Start of SOURCE RECORDS

(* ===== verification/_CoqProject ===== *)
-Q . S2P
Prelude.v
Bytes.v
Base64.v
Masking.v
MaskStream.v
UrlMask.v
WorkerCommands.v
Json.v
Lexer.v
ExprParser.v
ExprText.v
JsonLenient.v
ExprEval.v
ExprSafety.v
EvalBudgets.v
SecretReads.v
Conditions.v
ParseContext.v
Models.v
Template.v
NeedsDag.v
Matrix.v
Glob.v
Trigger.v
Labels.v
Scheduler.v
GithubBreaker.v
Rerun.v
EnvGate.v
TokenPermissions.v
Concurrency.v
WorkflowModel.v
WorkflowCheck.v
ReusableRefs.v
TemplateTokens.v
ExpandJobs.v
CallTree.v
ReusableCalls.v
ConditionText.v
CallChecks.v
LiteGroups.v
LiteRequests.v
LiteJobs.v
LitePromote.v
LiteProgress.v
LiteSweep.v
LiteRuns.v
CacheStore.v
StepLog.v
DapFraming.v
FileCommands.v
StepReports.v
StepRun.v
CompositeSteps.v
(* ===== verification/Prelude.v ===== *)
(** * preloop: a verification development of the engine's core logic

    preloop is a self-hosted equivalent of GitHub Actions.  Its engine accepts
    workflows, evaluates their [${{ }}] expressions, expands their matrices,
    plans their jobs along [needs], matches the jobs with runners, gates them
    by environment rules and concurrency groups, and settles their results.
    This library models the parts of the engine that decide, as executable
    definitions, and proves what the decisions mean.  The paths below are under
    [crates/].

    ** The parts and how they interact

    A workflow file reaches [preloop-gha-parser]: the trigger matcher says
    whether the event starts it, its expressions are validated against the
    contexts of their places, and the expander makes one plan for each cell of
    each job's matrix, ordered by the needs graph.  A call of a reusable workflow
    is one node until its condition holds; then the jobs of the called workflow
    take its place, with no more authority than the node, and calls inside them
    become nodes again.  A matrix that reads the outputs of its needs is kept
    back until they exist.  Every [${{ }}] text goes through
    [preloop-gha-expressions]: lexer, parser, cache, evaluator.  The control
    plane, [preloop-runner-server], keeps the jobs in a database: sweeps admit
    the jobs whose needs, environment gates and concurrency groups allow it,
    runners claim them by their labels, and completions settle them and release
    what they hold.  A claimed job is an execution attempt with a lease that
    its runner renews; the reaper fails the attempts whose lease has run out.
    On the runner, [preloop-runner] takes the steps in turn, with the hooks of
    their actions, decides by their conditions, and reports each of them; it
    logs what they print, handles the commands in it and the files they write,
    and masks every secret, in any encoding, before a byte leaves the process;
    [preloop-cache] keeps the caches that jobs save and restore, and [preloop-dap] frames the messages of
    the debugger attached to a job.

    ** The files

    - [Prelude]: results and their monad, UTF-8, Rust's strings and characters,
      ordered maps, arithmetic and list lemmas shared by all.
    - [Bytes]: UTF-8 checks, lossy decoding and searches on byte lists.
    - [Base64], [Masking]: [masking.rs] of [preloop-gha-protocol]: secret
      variants, the base64 pass, pattern hints and the scan that masks.
    - [MaskStream], [UrlMask]: the streaming masker and the URL helpers of the
      same file.
    - [WorkerCommands], [StepLog]: [worker/commands.rs], and the log and the
      masks of a step in [execution_context.rs] and [contexts.rs], of
      [preloop-runner].
    - [FileCommands]: [worker/file_commands.rs].
    - [StepReports]: the queue of step updates of [worker/server_queue.rs] with
      the merge of [step_records.rs], and its flushes to the server as a
      protocol in which requests fail.
    - [StepRun]: [run_steps] of [worker/steps_runner.rs], the hooks of
      [job_extension.rs] and the contexts of [contexts.rs] that conditions read;
      what processes do is an input of the loop.
    - [CompositeSteps]: the loop of [handlers/composite.rs] over the steps of a
      composite action, and the outputs it writes.
    - [Json]: [serde_json::Value] over the interfaces [NumberOps] and
      [JsonCodec], which stand for the [serde_json] crate, and 64-bit floats.
    - [Lexer], [ExprParser]: [lexer.rs], [ast.rs] and [expr_parser.rs]; the
      parser's cursor and depth are a state, threaded by a parser monad.
    - [ExprText], [JsonLenient], [ExprEval]: [evaluator.rs] and [context.rs];
      the temporary-memory budget is threaded through evaluation.
    - [ExprSafety], [EvalBudgets]: bounds and safety of evaluation, and that the
      remaining budget decides only whether a value is refused for its size.
    - [SecretReads], [Conditions]: the static collectors, the implicit
      [success()] gate and the shared cache of [lib.rs] and [conditions.rs].
      [ParseContext] shows what the parser makes of a text put between
      parentheses or among the arguments of a call.
    - [Models]: shared data of the parser and the server.
    - [Template]: [eval.rs] of [preloop-gha-parser] and the scan for the end of
      an expression in [expr_scan.rs] of [preloop-gha-protocol].
    - [WorkflowModel], [WorkflowCheck]: the data of [models.rs] with dispatch
      inputs, and the validation of a workflow's expressions with
      [parse_workflow]; the [serde] readers are the interface
      [WorkflowReaders].
    - [TemplateTokens]: the template tokens of [job_builder.rs].
    - [ReusableRefs], [ExpandJobs], [CallTree], [ReusableCalls]: [expand.rs]:
      references of called workflows, plans of jobs and matrix cells, the walk
      over the calls, nodes of calls and their materialization.
      [ConditionText] and [CallChecks] join them with the parser and the
      checks of the callee.
    - [NeedsDag], [Matrix]: [dag.rs] and [matrix_expand.rs] of
      [preloop-gha-parser].
    - [Glob], [Trigger]: [trigger.rs] of [preloop-gha-parser].
    - [Labels], [Scheduler], [Rerun]: the pure decisions of
      [control/logic.rs] and [runtime_scheduling.rs] of
      [preloop-runner-server].
    - [EnvGate]: the environment gates of [runtime_scheduling.rs].
    - [TokenPermissions]: the permissions of [expand.rs],
      [events/trust_tier.rs], [token_ceiling.rs] and [github_app.rs].
    - [Concurrency]: [concurrency.rs] and the admission decisions of
      [control/logic.rs].
    - [LiteGroups]: the concurrency tables of the embedded backend and the
      operations of [control/lite/concurrency.rs], the release paths of
      [settle.rs] and the group part of [reconcile_on_boot].
    - [LiteRequests]: the execution attempts, leases and sessions of the
      embedded backend: [control/lite/requests.rs] and the statements of the
      other files on those tables, as commands on one database value.
    - [LiteJobs], [LitePromote]: the jobs of a run in the embedded backend:
      settlement, fail-fast and cancellation of [settle.rs] with the statements
      of [jobs.rs], and the promotion sweep of [promote.rs].  A release can
      promote another run, which settles jobs, which release: [LiteJobs] takes
      the functions it comes back to as a [Cascade], and [LitePromote] ties the
      knot.  [LiteProgress] and [LiteSweep] follow the rows of one run through
      an operation and through the sweep, [LiteRuns] through any commands.
    - [GithubBreaker]: [github_breaker.rs] of [preloop-runner-server].
    - [CacheStore]: [preloop-cache].
    - [DapFraming]: [framing.rs] of [preloop-dap].

    ** What the theorems show

    - Masking: the scan implements its specification, which says what is hidden
      and that nothing else is; no secret or encoding that is UTF-8, has no
      asterisk and is not made of line ends only survives in its output, or in the
      stream's, however it is cut between characters; a base64 token that holds a
      secret at any alignment is hidden as a whole; the tail the stream withholds
      is bounded.
    - The step log: every record is masked, counters and messages of annotations
      stay within their bounds, stopped commands are inert, a new mask is applied
      to what was logged before, and chunks do not matter.  Which records the file
      of the log takes is the interface [LogFile].
    - Files, commands and frames: a command and a file are read back as written;
      a key-value file has exactly one reading; [NODE_OPTIONS] cannot be set;
      declared artifacts are stable; the framed reader does not depend on how
      the stream arrives.
    - The steps of a job: what its verdict means, that a failure stops every
      step whose condition names no status function, that post hooks follow
      their actions, that every step is reported under its number with the
      conclusion the job records, and that no transition is lost on the way to
      the server while requests fail; when a composite action succeeds, and
      that outputs of one line are read back as written.
    - Execution attempts: the database stays well formed under every command (a
      runner has one verified session as long as [create_session], which does not
      look for another, makes none), the first result is final, only the owner
      renews, leases expire exactly at their limit, and the tick sweeps every run
      it must.
    - The cache: archives are immutable, what is evicted is least recently used
      and needed to go, unless it cannot be removed (the interface [Removals]); a
      restore follows the documented order and never crosses a namespace.
    - Expressions: the lexer reads back what is rendered and normalises its
      input; the parser terminates on every token list within its depth limit;
      a parsed expression never meets the evaluator's recursion ceiling; a
      validated one never fails for a function's name or arity; every value is
      within the memory budget; the collected secrets are all that can matter
      to the value; the cache is invisible.
    - Workflows: cycle detection, topological layers and the dependency closure
      against the graph's reachability; job plan validation; the documented
      order of matrix expansion and the limits of the bounded one; glob and
      trigger matching against declarative specifications; name caps; the inputs
      of a dispatch.
    - Templates: a text is resolved piece by piece; the texts of a parsed
      workflow fail only in evaluation; what is resolved when a job is built
      does not depend on what its needs will give; the [format()] call sent to a
      runner evaluates to the server's own text, up to 254 expressions and within
      the budgets.
    - Expansion: the plans of a job are its matrix cells in order; a deferred
      matrix yields the cells of the matrix with its values in place; the call
      tree is at most nine calls deep, without cycles, with at most fifty
      workflows; which calls are accepted, with which inputs; where the jobs of
      a call land, what they wait for, and that their merged conditions parse as
      the conjunction; a local reference of a remote workflow stays in its
      repository at its pin.
    - Scheduling: label matching, claim preference, starvation, needs
      aggregation, [max-parallel], first-result-wins, the implicit success gate,
      event stamps, re-run sets, and exactly when an environment gate opens.
    - Authority: along any chain of calls, permissions, identity tokens and
      inherited secrets only shrink (the cells of a deferred matrix inside a
      called workflow excepted, see [deferred_cells_escape_reduction]); runs of
      untrusted code are read-only, and no installation token asks for more than
      its job has, under any ceiling and any grants.
    - Concurrency groups: what each outcome of an acquisition leaves in the
      tables, and that a release hands the slot over in the order of arrival.
      [acquire] takes the cancellation of a holder as an argument, which the sweep
      of [LitePromote] supplies.
    - Runs of the embedded backend, as long as they use no concurrency group:
      the sweep ends and leaves no job blocked whose needs are final but for
      [max-parallel]; under sweeps, completions, claims, cancellations, expiries
      and starvations a job starts only when its needs are met and verdicts are
      final between commands; cancelling a run tells each attempt in flight and
      fail-fast reaches exactly the jobs it should.
    - The circuit breaker: every key recovers, probes are spaced, keys do not
      disturb each other, the books balance.
    - Where the code departs from its documentation or from the other backend,
      the departure is a theorem too ([same_run_takeover_fails],
      [single_drops_same_run_waiter], [reconcile_fails_with_waiter],
      [expanded_job_id_collision], [decrement_below_zero],
      [implicit_success_gate_escaped], [array_index_projects],
      [split_character_leaks], [annotate_panics_inside_character],
      [stale_snapshot_fails_renewed_attempt], [namespace_forged],
      [cancel_job_strands_dependents], [sweep_revives_cancelled_leg],
      [deferred_include_fails], [outer_call_overrides_nested],
      [caller_inputs_not_seen], [deferred_cells_escape_reduction],
      [always_reaches_inner_jobs], [aborted_flush_loses_transition],
      [background_failure_after_post_hooks],
      [panicked_background_step_succeeds], [multiline_output_injects] and others).

    ** Conventions

    Strings are byte strings holding UTF-8, as in Rust; a [char] is its code
    point.  [usize] and [u64] counters that the code bounds or saturates have
    their saturation written out; indices and lengths of values held in memory
    are [nat].  A [BTreeMap] keyed by strings is a [gmap], iterated in byte order
    through [btree_keys]; an [indexmap] or [serde_json] object is an association
    list; the entries of a directory too, in the order it lists them.  Text that is
    scanned byte by byte (masking, file commands, frames) is a list of bytes.
    Instants are nanoseconds in [Z] or [N], microseconds in the database, as
    there.  Code outside the repository is a parameter: the number type and text
    codec of [serde_json], Unicode case tables, [Uuid], time stamps of [chrono],
    base64 engines, SHA-256, the order of a hash set, the readers of [serde],
    [hash_files], the files of the workspace, and which writes to the log and
    removals from the cache fail.

    Recursions that are not structural take fuel: text scans one unit per
    character, the parser one per token and per depth level, the searches of
    [NeedsDag], [Rerun] and [Scheduler] one per node or edge, the automaton one
    per state, the masking scans and the file reader one per byte and two more, a
    sweep one per blocked job, a cancelled subtree one per row, templates one per
    character and one more, the walk over the calls one per level: ten, where the
    depth limit is nine calls.
    That the fuel given is enough is part of the theorems on the
    operations ([parse_total], [detect_needs_cycle_spec], [topo_layers_spec],
    [dependency_closure_spec], [rerun_set_spec], [glob_match_spec],
    [implicit_success_gate], [parse_kv_spec], [mask_secrets_inner_spec], [framed_reader_stream],
    [no_job_stranded], [resolve_string_spec], [call_tree_bounded]) or a lemma next to the scan ([normalize_fuel],
    [format_fuel], [contains_status_check_fuel]), so running out of fuel is never
    a result.

    ** What is not modelled

    The PostgreSQL backend (its SQL is the program; the decisions it shares are
    modelled), submission, expansion and reads of the embedded one, the pool
    assignments and time stamps of its jobs, the HTTP and broker handlers, the YAML
    reader (an interface), the rest of the job builder (it assembles a message
    from JSON values) and its reader on the runner, the processes and containers a
    runner starts (inputs of [StepRun] and [CompositeSteps]), the debugger of failed steps, the sandbox
    and orchestrator processes, the messages of the debug adapter, the artifact
    store, the command line, GitHub App networking, observability.  Of the
    modelled files: other failures of the file system in the cache store, the list of
    artifacts written for the next step, problem matchers (a parameter of the
    step log). *)
From stdpp Require Export base numbers option list gmap strings sorting fin_maps pretty relations.
From Stdlib Require Export Ascii NArith ZArith Lia ZifyBool ZifyN.
From Stdlib Require String.
Export (notations) String.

End of SOURCE RECORDS

Could you show every line of the listing that holds the string "next"?

    [no_job_stranded], [resolve_string_spec], [call_tree_bounded]) or a lemma next to the scan ([normalize_fuel],
    artifacts written for the next step, problem matchers (a parameter of the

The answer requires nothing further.